Oxaliplatin (OX) chemotherapy can lead to long-term sensorimotor impairments in cancer survivors. The impairments are often thought to be caused by OX-induced progressive degeneration of sensory afferents known as length-dependent dying-back sensory neuropathy. However, recent preclinical work has identified functional defects in the encoding of muscle proprioceptors and in motoneuron firing. These functional defects in the proprioceptive sensorimotor circuitry could readily impair muscle stretch reflexes, a fundamental building block of motor coordination. Given that muscle proprioceptors are distributed throughout skeletal muscle, defects in stretch reflexes could be widespread, including in the proximal region where dying-back sensory neuropathy is less prominent. All previous investigations on chemotherapy-related reflex changes focused on distal joints, leading to results that could be influenced by dying-back sensory neuropathy rather than more specific changes to sensorimotor circuitry.
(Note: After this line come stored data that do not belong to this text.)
#[global] Instance outcome_ret : MRet outcome := fun A a => Ret a.
#[global] Instance outcome_bind : MBind outcome := fun A B f c =>
  match c with
  | Ret a => f a
  | Panic => Panic
  | OutOfFuel => OutOfFuel
  end.

(** Reduce the binds of [outcome], and nothing else. *)
Ltac bind := cbn [mbind outcome_bind mret outcome_ret].

(** Membership in a list with a known head. *)
Ltac in_list :=
  first [ done
        | by apply elem_of_cons; auto
        | split; [by apply elem_of_cons; auto | done] ].

#[global] Instance byte_eq_decision : EqDecision byte := byte_eq_dec.

(** ** 64-bit signed arithmetic *)

Definition int64_range (z : Z) : Prop := - 2 ^ 63 <= z < 2 ^ 63.

Definition wrap64 (z : Z) : Z := (z + 2 ^ 63) mod 2 ^ 64 - 2 ^ 63.

Definition add64 (a b : Z) : Z := wrap64 (a + b).

(** ** matches *)

(** [func (m matches) add(index int64, length int) matches] *)
Definition add (m : gmap Z Z) (index length : Z) : gmap Z Z :=
  match m !! index with
  | Some existing =>
      if bool_decide (existing < length) then <[index := length]> m else m
  | None => <[index := length]> m
  end.

(** ** sequenceDetector *)

Record sequenceDetector : Type := SequenceDetector {
  sequence : list byte;
  currentIndex : nat
}.

(** [s[i]] on a slice. *)
Definition index (s : list byte) (i : nat) : outcome byte :=
  match s !! i with
  | Some b => Ret b
  | None => Panic
  end.

(** The inner loop of [findShift], [for i := 0; i < m.currentIndex-offset;
    i++], entered at [i] with [n] iterations left. *)
Fixpoint findShift_inner (s : list byte) (offset i n : nat) : outcome bool :=
  match n with
  | O => Ret true
  | S n' =>
      a ← index s i;
      b ← index s (i + offset)%nat;
      if decide (a ≠ b) then Ret false
      else findShift_inner s offset (S i) n'
  end.

(** The outer loop, [for offset := 1; offset <= m.currentIndex; offset++],
    entered at [offset] with [n] iterations left.  [Some offset] is the
    [return offset] inside the loop; [None] is falling out of the loop. *)
Fixpoint findShift_loop (s : list byte) (cursor offset n : nat)
  : outcome (option nat) :=
  match n with
  | O => Ret None
  | S n' =>
      ok ← findShift_inner s offset 0 (cursor - offset)%nat;
      if ok : bool then Ret (Some offset)
      else findShift_loop s cursor (S offset) n'
  end.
Our study extends this earlier work by quantifying stretch reflexes in the shoulder muscles in 16 cancer survivors and 16 healthy controls. Conduction studies of the sensory nerves in hand were completed to detect distal sensory neuropathy. We found no significant differences in the short-latency stretch reflexes (amplitude and latency) of the shoulder muscles between cancer survivors and healthy controls, contrasting with the expected differences based on the preclinical work. Our results may be linked to differences between the human and preclinical testing paradigms including, among many possibilities, differences in the tested limb or species. Determining the source of these differences will be important for developing a complete picture of how OX chemotherapy contributes to long-term sensorimotor impairments.NEW & NOTEWORTHY Our results showed that cancer survivors after oxaliplatin (OX) treatment exhibited stretch reflexes that were comparable with age-matched healthy individuals in the proximal upper limb. The lack of OX effect might be linked to differences between the clinical and preclinical testing paradigms. These findings refine our expectations derived from the preclinical study and guide future assessments of OX effects that may have been insensitive to our measurement techniques.